OPINION: A Supreme Court ruling in 2010, designed to clarify the parameters of free speech, has created a monster. Citizens United v. Federal Election Commission made much of corporate rights. It paid significantly less attention to corporate responsibilities. In enabling a literal reading of the First Amendment, the Supreme Court voided precedent and has allowed corporate entities to circumvent already flimsy campaign finance restrictions. In doing so, it has reduced transparency and accountability.
Concern over the capacity of corporate power to influence electoral outcomes has long exercised Congress. Legislative restrictions date back to 1907. Each reform, culminating in the McCain-Feingold Act, limit the amount any one individual or corporation can contribute in a given electoral cycle. The system is augmented by the provision of capped federal financing. Already weakened by the decision by Barack Obama to withdraw from federal financing in 2008 because of his campaign’s spectacular grassroots funding success, the system was completely destroyed by the Supreme Court’s decision.
In Citizens United, the Supreme Court held that so-called independent Super political action committees (Super PACs) can raise unlimited funds from corporate interests or trade unions as long as there is no formal link to political campaigns.
The decision has transformed the electoral landscape. As The Economist noted on February 25 this year, Super PACs linked to each of the remaining Republican contenders for the forthcoming presidential election raised more than the campaigns themselves. By no means is this a phenomena linked to the Republican Party; President Obama’s campaign is equally indebted to the structure.
The Supreme Court had intended to protect free speech. The majority opinion was set out by Justice Kennedy. “If the First Amendment has any force, it prohibits Congress from fining or jailing citizens or associations of citizens for simply engaging in political speech,” he argued. “Political speech is indispensable to decision-making in a democracy and this is not less true because the speech comes from a corporation rather than an individual.”
Far from strengthening free speech, the decision in Citizens United has contributed to its erosion. To make matters worse, the consequences were foreshadowed in the dissenting opinion.
“Unregulated corporate electioneering can drown out the voices of real people. It can decrease listener’s exposure to relevant viewpoints. It can generate cynicism and disenchantment. It can chill out the speech of those who hold office and it decrease the willingness and capacity of citizens to participate in self-government,” argued Justice Stevens.
Nowhere is that cynicism more justified than in the battles over the implementation of the Dodd-Frank Act, the legislation introduced in the aftermath of the sub-prime crisis.
As I noted on these pages last month, the financial services industry has used the Super PAC as an opportunity to advance its agenda -surreptitiously.
Restore our Future, the Super PAC most associated with Mitt Romney, is dominated by the financial services industry. You would not know this from its website. No information is provided on financing or purpose, thus transacting around disclosure obligations.
The stated rationale of the Super PAC is that “it is time that we restore our future by supporting candidates who have worked in the private sector and created jobs, who understand the economy, and who believe in America, American workers, and American values.” Only one candidate is mentioned: Mitt Romney. Restore is careful to note that it is “not authorized by any candidate or candidate’s committee”. The focus on values is equally deliberate. It obfuscates the real arena for change for many of those providing funding.
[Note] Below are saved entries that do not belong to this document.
Lemma oidc_login_wp h id :
  login_began h id → wp (talk oidc_may) (oidc_login http base grant totp_provider enroll_handler id) to_callback h.
Proof.
  intros Hl. unfold oidc_login, ask. apply wp_try_send; [split; [done|by apply may_login]|done|]. intros l p _. set (h1 := h ++ _).
  assert (Hl1 : login_began h1 id) by (unfold h1; eauto with oidc).
  destruct (Z.eqb_spec (status p) FOUND) as [Hf|_].
  - cbn. destruct (location_of p _) as [lc|e] eqn:E; cbn; [|done]. exists lc. split; [done|].
    apply (may_callback _ id (login_request base grant id)); [done|by left|]. exists p. split_and!; [apply said_last|done|by eapply location_of_Ok].
  - destruct (Z.eqb_spec (status p) OK) as [Ho|_]; [|done]. apply (totp_secondary_wp _ _ l p); [done..|by exists h].
Qed.

Lemma exchange_code_wp h pkce state nonce cb loc code :
  drawn h pkce state nonce → redirected h (get cb) loc → calls_back loc state code →
  wp (talk oidc_may) (exchange_code http base pkce nonce code) (λ r h', match r with Ok tok => granted h' tok | Err _ => True end) h.
Proof.
  intros Hd Hr Hc. unfold exchange_code, ask. apply wp_try_send; [split; [done|by eapply may_exchange]|done|].
  intros l p _. destruct (negb _) eqn:Eo; [done|]. apply negb_false_iff, Z.eqb_eq in Eo. apply wp_try_ret; [done|]. intros body Hb.
  destruct (text p) as [b|e] eqn:Et; [|done]. injection Hb as ->. cbn.
  destruct (parse_token_response body nonce) as [tok|e] eqn:Ep; [|done].
  destruct (parse_token_response_Ok _ _ _ Ep) as (tr & idt & claims & H1 & H2 & H3 & H4 & ->).
  exists pkce, state, nonce, cb, loc, code, p, body, tr, idt, claims.
  split_and!; [eauto with oidc..|done|apply said_last|done|done|done|done|done|done|done].
Qed.

Lemma wp_new_pkce {A} (f : Pkce → task net A) Q h :
  (∀ raw, wp (talk oidc_may) (f (pkce_of raw)) Q (h ++ [ev (Random 32) raw])) → wp (talk oidc_may) (new_pkce ≫= f) Q h.
Proof. intros Hf. split; [done|]. intros raw _. apply Hf. Qed.

Lemma wp_random {A} n (f : string → task net A) Q h :
  (∀ raw, wp (talk oidc_may) (f (b64url_nopad raw)) Q (h ++ [ev (Random n) raw])) →
  wp (talk oidc_may) ((raw ← perform (Σ := net) (Random n); mret (b64url_nopad raw)) ≫= f) Q h.
Proof. intros Hf. split; [done|]. intros raw _. apply Hf. Qed.

Lemma oidc_authenticate_wp :
  wp (talk oidc_may) (oidc_authenticate http base grant totp_provider enroll_handler)
    (λ r h, match r with Ok tok => granted h tok | Err _ => True end) start.
Proof.
  apply wp_new_pkce. intros r1. apply wp_random. intros r2. apply wp_random. intros r3. unfold ask. set (h := _ ++ _).
  set (state := b64url_nopad r2). set (nonce := b64url_nopad r3).
  assert (Hd : drawn h (pkce_of r1) state nonce) by (exists r1, r2, r3; unfold h; by rewrite <- !app_assoc).
  apply wp_try_send; [split; [done|by apply may_authorize]|done|]. intros l p _. set (h1 := h ++ _).
  assert (Hd1 : drawn h1 (pkce_of r1) state nonce) by (unfold h1; eauto with oidc).
  destruct (negb _) eqn:Es; [done|]. apply negb_false_iff, Z.eqb_eq in Es.
  apply wp_try_ret; [done|]. intros loc Hloc%location_of_Ok. apply wp_try_ret; [done|]. intros id Hid.
  destruct (extract_auth_request_id loc) as [i|] eqn:Ei; [|done]. injection Hid as ->.
  assert (Hl1 : login_began h1 id).
  { exists (pkce_of r1), state, nonce, loc. split_and!; [done| |done]. exists p. split_and!; [apply said_last|done..]. }
  apply (wp_try_call _ _ _ (λ lc h, callback_of h lc)); [by apply oidc_login_wp|done|]. intros cb h2 (lc & -> & Hcb) Hp2.
  apply wp_try_send; [by split|done|]. intros l' p' _. set (h3 := h2 ++ _).
  assert (Hd3 : drawn h3 (pkce_of r1) state nonce).
  { eapply drawn_prefix; [|exact Hd1]. etrans; [exact Hp2|apply prefix_one]. }
  destruct (negb _) eqn:Es'; [done|]. apply negb_false_iff, Z.eqb_eq in Es'.
  apply wp_try_ret; [done|]. intros loc' Hloc'%location_of_Ok. apply wp_try_ret; [done|]. intros code Hcode.
  eapply exchange_code_wp; [exact Hd3| |by apply extract_code_spec]. exists p'. split_and!; [apply said_last|done..].
Qed.

(** ** A controller that follows the protocol *)

Definition redirects (env : environment) (h : history) (r : request) : Prop :=
  ∃ l p loc, env h (Send http r) = (l, Ok p) ∧ status p = FOUND ∧ header p "location"%string = Some loc.

Definition second_factor (env : environment) (id : string) (enrolled : bool) : Prop :=
  if enrolled then
    totp_provider = true ∧ ∀ h, (∃ code, env h AskCode = Ok code) ∧ ∀ code, redirects env h (totp_request base code id)
  else
    enroll_handler = true ∧ ∀ h,
      (∃ l p d, env h (Send http (enroll_request base id)) = (l, Ok p) ∧ status p = CREATED ∧ text p = Ok d ∧
        parse_provisioning_url d ≠ ""%string) ∧
      (∀ url, ∃ code, env h (AskEnrollment url) = Ok code) ∧ ∀ code, redirects env h (verify_request base code id).

(** The secrets the environment lets the client draw. *)
Definition drawn_by (env : environment) (n : nat) : history → history := λ h, h ++ [ev (Random n) (env h (Random n))].
Definition its_pkce (env : environment) : Pkce := pkce_of (env start (Random 32)).
Definition its_state (env : environment) : string := b64url_nopad (env (drawn_by env 32 start) (Random 16)).
Definition its_nonce (env : environment) : string := b64url_nopad (env (drawn_by env 16 (drawn_by env 32 start)) (Random 32)).

Definition its_start (env : environment) : history := drawn_by env 32 (drawn_by env 16 (drawn_by env 32 start)).

Record follows_protocol (env : environment) : Prop := {
  fp_authorize :
    ∃ l p loc id, env (its_start env) (Send http (authorize_request base (its_pkce env) (its_state env) (its_nonce env))) = (l, Ok p) ∧
      status p = FOUND ∧ header p "location"%string = Some loc ∧ extract_auth_request_id loc = Some id;
  fp_login h id : redirects env h (login_request base grant id) ∨
    ∃ l p, env h (Send http (login_request base grant id)) = (l, Ok p) ∧ status p = OK ∧ totp_required p = true ∧
      second_factor env id (is_totp_enrolled (unwrap_or ""%string (text p)));
  fp_callback h id p cb : said h http (login_request base grant id) p →
    ∃ l p' loc code, env h (Send http (get cb)) = (l, Ok p') ∧ status p' = FOUND ∧ header p' "location"%string = Some loc ∧
      calls_back loc (its_state env) code;
  fp_token h code :
    ∃ l p body tok, env h (Send http (token_request base (its_pkce env) code)) = (l, Ok p) ∧ status p = OK ∧ text p = Ok body ∧
      parse_token_response body (its_nonce env) = Ok tok
}.

Lemma location_of_Some p step loc : header p "location"%string = Some loc → location_of p step = Ok loc.
Proof. unfold location_of. by intros ->. Qed.

Lemma submitted_redirects p step rejected further loc :
  status p = FOUND → header p "location"%string = Some loc → submitted base step rejected further p = Ok (absolutize base loc).
Proof. intros Hs Hl. unfold submitted. rewrite Hs. cbn. by rewrite (location_of_Some _ _ loc Hl). Qed.

Lemma second_factor_ok env h id p :
  totp_required p = true → second_factor env id (is_totp_enrolled (unwrap_or ""%string (text p))) →
  ∃ cb, (converse env (handle_totp_secondary_auth http base p id totp_provider enroll_handler) h).1 = Ok cb.
Proof.
  intros Hr Hf. unfold handle_totp_secondary_auth, ask. rewrite Hr. cbn [negb].
  destruct (is_totp_enrolled _); cbn [negb]; destruct Hf as [Hp Hf].
  - rewrite Hp. cbn [negb]. converse_op. destruct (proj1 (Hf h)) as [code Hc]. set (h1 := h ++ _). clearbody h1.
    rewrite Hc. cbn [map_err]. rewrite converse_try. cbn [converse fst snd mret task_ret].
    destruct (proj2 (Hf h1) code) as (l & p' & loc & He & Hs & Hloc). erewrite converse_send by exact He.
    exists (absolutize base loc). cbn. by apply submitted_redirects.
  - unfold handle_totp_enrollment, ask. rewrite Hp. destruct (proj1 (Hf h)) as (l & p' & d & He & Hs & Ht & Hu).
    erewrite converse_send by exact He. set (h1 := h ++ _). clearbody h1. rewrite Hs. cbn [negb Z.eqb CREATED Pos.eqb].
    rewrite Ht. cbn [map_err]. rewrite converse_try. cbn [converse fst snd mret task_ret]. rewrite bool_decide_eq_false_2 by done.
    converse_op. destruct (proj1 (proj2 (Hf h1)) (parse_provisioning_url d)) as [code Hc]. set (h2 := h1 ++ _). clearbody h2.
    rewrite Hc. cbn [map_err]. rewrite converse_try. cbn [converse fst snd mret task_ret].
    destruct (proj2 (proj2 (Hf h2)) code) as (l' & p'' & loc & He' & Hs' & Hloc'). erewrite converse_send by exact He'.
    exists (absolutize base loc). cbn. by apply submitted_redirects.
Qed.

(** The login leg ends with a callback, and its request was answered. *)
Lemma oidc_login_ok env h id :
  follows_protocol env →
  ∃ cb p, (converse env (oidc_login http base grant totp_provider enroll_handler id) h).1 = Ok cb ∧
    said (converse env (oidc_login http base grant totp_provider enroll_handler id) h).2 http (login_request base grant id) p.
Proof.
  intros Hf. unfold oidc_login, ask. destruct (fp_login _ Hf h id) as [(l & p & loc & He & Hs & Hl)|(l & p & He & Hs & Hr & Hsf)];
    erewrite converse_send by exact He; rewrite Hs.
  - cbn. rewrite (location_of_Some _ _ loc Hl). exists (absolutize base loc), p. split; [done|apply said_last].
  - cbn [Z.eqb OK FOUND Pos.eqb]. set (h1 := h ++ _). destruct (second_factor_ok env h1 id p Hr Hsf) as [cb Hcb]. exists cb, p.
    split; [exact Hcb|]. eapply said_prefix; [apply converse_prefix|apply said_last].
Qed.

Lemma converse_new_pkce {A} (env : environment) (f : Pkce → task net A) h :
  converse env (new_pkce ≫= f) h = converse env (f (pkce_of (env h (Random 32)))) (h ++ [ev (Random 32) (env h (Random 32))]).
Proof. done. Qed.

Lemma converse_new_state {A} (env : environment) (f : string → task net A) h :
  converse env (new_state ≫= f) h = converse env (f (b64url_nopad (env h (Random 16)))) (h ++ [ev (Random 16) (env h (Random 16))]).
Proof. done. Qed.

Lemma converse_new_nonce {A} (env : environment) (f : string → task net A) h :
  converse env (new_nonce ≫= f) h = converse env (f (b64url_nopad (env h (Random 32)))) (h ++ [ev (Random 32) (env h (Random 32))]).
Proof. done. Qed.

Lemma oidc_authenticate_ok env :
  follows_protocol env →
  ∃ tok, (converse env (oidc_authenticate http base grant totp_provider enroll_handler) start).1 = Ok tok.
Proof.
  intros Hf. unfold oidc_authenticate. rewrite converse_new_pkce, converse_new_state, converse_new_nonce.
  fold (its_pkce env) (drawn_by env 32 start) (its_state env) (drawn_by env 16 (drawn_by env 32 start)) (its_nonce env).
  fold (drawn_by env 32 (drawn_by env 16 (drawn_by env 32 start))) (its_start env). unfold ask.
  destruct (fp_authorize _ Hf) as (l & p & loc & id & He & Hs & Hl & Hid).
  erewrite converse_send by exact He. set (h1 := its_start env ++ _). clearbody h1.
  rewrite Hs. cbn [negb Z.eqb FOUND Pos.eqb]. rewrite (location_of_Some _ _ _ Hl). rewrite converse_try. cbn [converse fst snd mret task_ret].
  rewrite Hid. cbn [ok_or]. rewrite converse_try. cbn [converse fst snd mret task_ret]. rewrite converse_try.
  destruct (oidc_login_ok env h1 id Hf) as (cb & pl & -> & Hsaid). set (h2 := (converse _ _ _).2) in *. clearbody h2.
  destruct (fp_callback _ Hf h2 id pl cb Hsaid) as (l2 & p2 & loc2 & code & He2 & Hs2 & Hl2 & Hc2).
  erewrite converse_send by exact He2. set (h3 := h2 ++ _). clearbody h3.
  rewrite Hs2. cbn [negb Z.eqb FOUND Pos.eqb]. rewrite (location_of_Some _ _ _ Hl2). rewrite converse_try. cbn [converse fst snd mret task_ret].
  rewrite (proj2 (extract_code_spec _ _ _) Hc2). rewrite converse_try. cbn [converse fst snd mret task_ret]. unfold exchange_code, ask.
  destruct (fp_token _ Hf h3 code) as (l3 & p3 & body & tok & He3 & Hs3 & Hb3 & Ht3).
  erewrite converse_send by exact He3. rewrite Hs3. cbn [negb Z.eqb OK Pos.eqb]. rewrite Hb3. cbn [map_err].
  rewrite converse_try. cbn [converse fst snd mret task_ret]. by exists tok.
Qed.

(** The refresh of a token is one request, and gives what its reply says. *)
Lemma do_oidc_refresh_outcome env refresh_token timeout h r :
  let o := Send http (refresh_request base refresh_token timeout) in
  (converse env (do_oidc_refresh http base refresh_token timeout) h).2 = h ++ [ev o (env h o)] ∧
  ((converse env (do_oidc_refresh http base refresh_token timeout) h).1 = Ok r ↔
   ∃ p body, (env h o).2 = Ok p ∧ status p = OK ∧ text p = Ok body ∧ parse_refresh_response body = Ok r).
Proof.
  intros o. unfold do_oidc_refresh, ask. cbn. fold o. destruct (env h o) as [l [p|e]]; cbn.
  2: { split; [done|]. split; [done|]. by intros (p & body & ? & _). }
  destruct (Z.eqb_spec (status p) OK) as [Hs|Hs]; cbn.
  2: { split; [done|]. split; [done|]. by intros (p' & body & [= ->] & ? & _). }
  destruct (text p) as [body|e] eqn:Et; cbn; (split; [done|]); (split; [|intros (p' & b & [= <-] & _ & Hb & Hr)]); try done; try congruence.
  intros Hr. by exists p, body.
Qed.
As former republican pollster Kevin Phillips noted in his political history of the American rich, Wealth and Democracy, the Achilles heel in American politics is its reliance on the financial sector. “Patriotism and rage militaire are a second track along which Middle American radicalism and frustration can vent itself. But the economics will out,” he noted with prescience.
The situation has worsened with time. The stakes for the financial services industry have heightened. The Super PAC allows the agenda to be set in less than transparent ways. The result is a debasing of democracy.
The issue was brought into clear focus in a recent edition of The Economist. The newspaper devoted its entire letters page recently to the impact of Dodd-Frank. Christopher Dodd complained that “critics of Dodd-Frank have had ample opportunity to craft changes to the legislation. Instead they tried to kill it. Now, as its implementation begins, those critics have the choice of working with regulators to make the system safer, or simply roll back sensible reforms”. Separately, the Deputy Secretary of the Treasury, Neal Wolin took The Economist to task for questioning the cost of the reform agenda. “Counting the pages in a bill (or comment pages from an industry resisting reform) is a silly way to measure cost,” he wrote.
Allowing corporations to hide behind financing models that allow political agendas to be forged that safeguard their own narrow self-interest but masquerade as protection of values is an insult to the very democracy the First Amendment was designed to protect. It corrupts those values and, ultimately, the political system itself.
Justin O'Brien is professor of law and director of UNSW's Centre for Law, Markets and Regulation.
This article first appeared in The Conversation.